* **Assignment**: Below this sentence is a listing; return exactly its lines from the one with "Proof. unfold init_host_list. frame. Qed." to the one with "apply preserves_modify. intros.", both kept, and nothing more.

------ Information

Lemma init_host_given_kept work : ∀ i no_ip ips, preserves I (init_host_given i work no_ip ips).
Proof. induction work; intros; simpl; unfold add_host; frame. Qed.
Lemma init_host_rest_kept fuel : ∀ work no_ip ips ip, preserves I (init_host_rest fuel work no_ip ips ip).
Proof. induction fuel; intros; cbn [init_host_rest]; unfold add_host; frame. Qed.
Hint Resolve init_host_given_kept init_host_rest_kept : preserve.

Lemma simterpose_globals_init_kept : preserves I simterpose_globals_init.
Proof.
  unfold simterpose_globals_init.
  apply preserves_bind; [apply (set_list_host_neutral I (λ _, xbt_dict_new))|intros _].
  apply preserves_bind; [apply (set_list_ip_kept (λ _, xbt_dict_new))|frame].
Qed.
Lemma init_host_list_kept : preserves I init_host_list.
Proof. unfold init_host_list. frame. Qed.
Hint Resolve simterpose_globals_init_kept init_host_list_kept : preserve.

Lemma simterpose_init_kept : preserves I simterpose_init.
Proof. unfold simterpose_init, init_socket_gestion, comm_init. frame. Qed.

(** [main], when MSG keeps the invariant, and so does the option --strace. *)
Lemma main_kept `{Nl : Netlink} strtof create launch simulate posix fuel rnd times nw args :
  (∀ s v, I s → I (set_strace_option v s)) → (∀ f, preserves I (create f)) → (∀ f, preserves I (launch f)) →
  preserves I simulate → preserves I (main strtof create launch simulate posix fuel rnd times nw args).
Proof.
  intros Hs Hc Hl Hm. assert (preserves I (modify (set_strace_option 1))) as Ho.
  { apply preserves_modify. intros. by apply Hs. }
  unfold main, with_netlink, init_socket_gestion, comm_init. frame.
Qed.

End Protocol.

------------

* **Solution to this exercise**:
Proof. unfold init_host_list. frame. Qed.
Hint Resolve simterpose_globals_init_kept init_host_list_kept : preserve.

Lemma simterpose_init_kept : preserves I simterpose_init.
Proof. unfold simterpose_init, init_socket_gestion, comm_init. frame. Qed.

(** [main], when MSG keeps the invariant, and so does the option --strace. *)
Lemma main_kept `{Nl : Netlink} strtof create launch simulate posix fuel rnd times nw args :
  (∀ s v, I s → I (set_strace_option v s)) → (∀ f, preserves I (create f)) → (∀ f, preserves I (launch f)) →
  preserves I simulate → preserves I (main strtof create launch simulate posix fuel rnd times nw args).
Proof.
  intros Hs Hc Hl Hm. assert (preserves I (modify (set_strace_option 1))) as Ho.
  { apply preserves_modify. intros. by apply Hs. }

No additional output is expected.